Top of Exercise data

(* ===================================================================== *)
(** ** Sorting and truncation *)
(* ===================================================================== *)

Module ArrayFacts.
Import JSArray.
Import ArraySpec.

Section Sort.
Context {A : Type} (compareFn : A -> A -> Z).

Lemma insert_before_Permutation x l : insert_before compareFn x l ≡ₚ x :: l.
Proof.
  induction l as [|y l IH]; simpl; [done |].
  destruct (compareFn x y <=? 0); [done |].
  rewrite IH. apply Permutation_swap.
Qed.

Lemma sort_Permutation l : sort compareFn l ≡ₚ l.
Proof.
  induction l as [|x l IH]; simpl; [done |].
  by rewrite insert_before_Permutation, IH.
Qed.


(** The comparator never asks for both orders of a pair. *)
Hypothesis compareFn_asym : forall x y, 0 < compareFn x y -> compareFn y x <= 0.

Lemma insert_before_Sorted x l :
  Sorted (before compareFn) l -> Sorted (before compareFn) (insert_before compareFn x l).
Proof.
  induction l as [|y l IH]; intros Hsorted; simpl.
  - repeat constructor.
  - destruct (Z.leb_spec (compareFn x y) 0) as [Hle | Hgt].
    + constructor; [done |]. by constructor.
    + apply Sorted_inv in Hsorted as [Hl Hhd].
      constructor; [by apply IH |].
      destruct l as [|z l]; simpl.
      * constructor. by apply compareFn_asym.
      * destruct (compareFn x z <=? 0).
        -- constructor. by apply compareFn_asym.
        -- constructor. by apply HdRel_inv in Hhd.
Qed.

Lemma sort_Sorted l : Sorted (before compareFn) (sort compareFn l).
Proof.
  induction l as [|x l IH]; simpl; [constructor |].
  by apply insert_before_Sorted.
Qed.

Lemma sort_StronglySorted `{!Transitive (before compareFn)} l :
  StronglySorted (before compareFn) (sort compareFn l).
Proof. apply Sorted_StronglySorted; [done | apply sort_Sorted]. Qed.
End Sort.

(** Sortedness carries over to an equivalent relation. *)
Lemma StronglySorted_iff {A} (R1 R2 : relation A) l :
  (forall a b, R1 a b <-> R2 a b) ->
  StronglySorted R1 l -> StronglySorted R2 l.
Proof.
  intros Hiff. induction 1 as [|x l Hl IH Hall]; constructor; [done |].
  eapply Forall_impl; [exact Hall |]. intros y. apply Hiff.
Qed.

(** [slice(0, end)] with a limit that is not negative keeps the first
    [end] elements. *)
Lemma slice0_take {A} (l : list A) (limit : Z) :
  0 <= limit -> slice0 l limit = take (Z.to_nat limit) l.
Proof.
  intros Hlimit. unfold slice0.
  destruct (Z.ltb_spec limit 0) as [? | _]; [lia |].
  destruct (Z.le_ge_cases limit (Z.of_nat (length l))) as [Hle | Hge].
  - by rewrite Z.min_l.
  - rewrite Z.min_r by done. rewrite Nat2Z.id.
    rewrite !take_ge; [done | lia | lia].
Qed.

Lemma slice0_length {A} (l : list A) (limit : Z) :
  0 <= limit ->
  Z.of_nat (length (slice0 l limit)) = Z.min limit (Z.of_nat (length l)).
Proof. intros Hlimit. rewrite slice0_take by done. rewrite length_take. lia. Qed.


End ArrayFacts.

(* ===================================================================== *)
(** ** The order of the alert list *)
(* ===================================================================== *)

Module SecurityFacts.
Import JSArray Builders Builders.Security.
Import SecuritySpec.

Lemma compareAlerts_before a b :
  ArraySpec.before compareAlerts a b <-> alerts_before a b.
Proof.
  unfold ArraySpec.before, compareAlerts, alerts_before.
  destruct (Z.eqb_spec (critical b) (critical a));
    destruct (Z.eqb_spec (high b) (high a));
    destruct (Z.eqb_spec (medium b) (medium a)); simpl; lia.
Qed.

Lemma compareAlerts_asym a b :
  0 < compareAlerts a b -> compareAlerts b a <= 0.
Proof.
  unfold compareAlerts.
  destruct (Z.eqb_spec (critical b) (critical a));
    destruct (Z.eqb_spec (high b) (high a));
    destruct (Z.eqb_spec (medium b) (medium a));
    destruct (Z.eqb_spec (critical a) (critical b));
    destruct (Z.eqb_spec (high a) (high b));
    destruct (Z.eqb_spec (medium a) (medium b)); simpl; lia.
Qed.

#[local] Instance compareAlerts_trans : Transitive (ArraySpec.before compareAlerts).
Proof.
  intros a b c. rewrite !compareAlerts_before. unfold alerts_before. lia.
Qed.

#[local] Instance alerts_before_proper :
  Proper (eq ==> eq ==> iff) alerts_before.
Proof. by intros ?? -> ?? ->. Qed.

(** The comparator of the GovernanceRepo component is the same function. *)
Lemma GovernanceRepo_compareAlerts a b :
  GovernanceRepo.compareAlerts a b = compareAlerts a b.
Proof. reflexivity. Qed.

Lemma sortAlerts_sorted withAlerts :
  StronglySorted alerts_before (sort compareAlerts withAlerts).
Proof.
  apply (ArrayFacts.StronglySorted_iff (ArraySpec.before compareAlerts));
    [apply compareAlerts_before |].
  apply ArrayFacts.sort_StronglySorted; [apply compareAlerts_asym | apply _].
Qed.

(** On such rows the comparator also orders by the [low] tier. *)
Lemma alerts_before_with_low_iff a b :
  tiers_cover_total a -> tiers_cover_total b ->
  (alerts_before a b <-> alerts_before_with_low a b).
Proof. unfold tiers_cover_total, alerts_before, alerts_before_with_low. lia. Qed.

(** C5, as the code has it: the sorted list is a rearrangement of the
    rows in which every row stands before every later one in the order
    critical, high, medium, total (each descending); the GovernanceRepo
    component sorts in the same way; and the rows {2,0}, {1,5}, {2,1} come
    out as {2,1}, {2,0}, {1,5}. *)
Theorem sortAlerts_by_critical_high_medium_total :
  (forall withAlerts,
      sort compareAlerts withAlerts ≡ₚ withAlerts /\
      StronglySorted alerts_before (sort compareAlerts withAlerts) /\
      GovernanceRepo.sortAlerts withAlerts = sort compareAlerts withAlerts) /\
  sort compareAlerts [row_2_0; row_1_5; row_2_1] = [row_2_1; row_2_0; row_1_5].
Proof.
  split; [| reflexivity].
  intros withAlerts. split; [apply ArrayFacts.sort_Permutation |].
  split; [apply sortAlerts_sorted | reflexivity].
Qed.

(** C5 as stated fails: the row with fewer low alerts but more alerts in
    total is sorted first, against the order with a [low] tier. *)
Lemma sortAlerts_ignores_low_tier :
  sort compareAlerts [row_low_2; row_low_1_of_5] = [row_low_1_of_5; row_low_2] /\
  ¬ alerts_before_with_low row_low_1_of_5 row_low_2 /\
  ¬ StronglySorted alerts_before_with_low
      (sort compareAlerts [row_low_2; row_low_1_of_5]).
Proof.
  assert (¬ alerts_before_with_low row_low_1_of_5 row_low_2) as Hnot.
  { unfold alerts_before_with_low. vm_compute. intuition discriminate. }
  split; [reflexivity |]. split; [exact Hnot |].
  intros Hsorted. apply Hnot.
  change (sort compareAlerts [row_low_2; row_low_1_of_5])
    with [row_low_1_of_5; row_low_2] in Hsorted.
  apply StronglySorted_inv in Hsorted as [_ Hall].
  by apply Forall_inv in Hall.
Qed.


End SecurityFacts.

(* ===================================================================== *)
(** ** The active set *)
(* ===================================================================== *)

Module ActiveSetFacts.
Import Builders.
Import ActiveSetSpec.





End ActiveSetFacts.

(* ===================================================================== *)
(** ** The cleanup builder *)
(* ===================================================================== *)

Module CleanupFacts.
Import JSArray Builders Builders.CleanupNeeded.
Import CleanupSpec.

(** *** Builder code only appends to the log of requests *)

Lemma appends_ret {A} (a : A) : appends (ret a).
Proof. intros log. unfold ret, value_of, requests_of. simpl. by rewrite app_nil_r. Qed.

Lemma appends_request {A} c (a : A) : appends (request c a).
Proof. intros log. reflexivity. Qed.

Lemma bind_appends {A B} (m : Fetch A) (k : A -> Fetch B) :
  appends m -> (forall a, appends (k a)) ->
  appends (bind m k) /\
  value_of (bind m k) = value_of (k (value_of m)) /\
  requests_of (bind m k) = requests_of m ++ requests_of (k (value_of m)).
Proof.
  intros Hm Hk.
  assert (forall log,
            bind m k log
            = (value_of (k (value_of m)),
               log ++ requests_of m ++ requests_of (k (value_of m)))) as Hrun.
  { intros log. unfold bind. rewrite (Hm log). rewrite (Hk _ _).
    by rewrite (assoc_L (++)). }
  split; [| split].
  - intros log. rewrite Hrun. unfold value_of, requests_of. by rewrite (Hrun []).
  - unfold value_of at 1. by rewrite (Hrun []).
  - unfold requests_of at 1. by rewrite (Hrun []).
Qed.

Bottom of Exercise data

Exercise instructions: Each line of the listing that contains the word "simpl" must be counted. Give only the resulting figure.

Solution to the problem: 8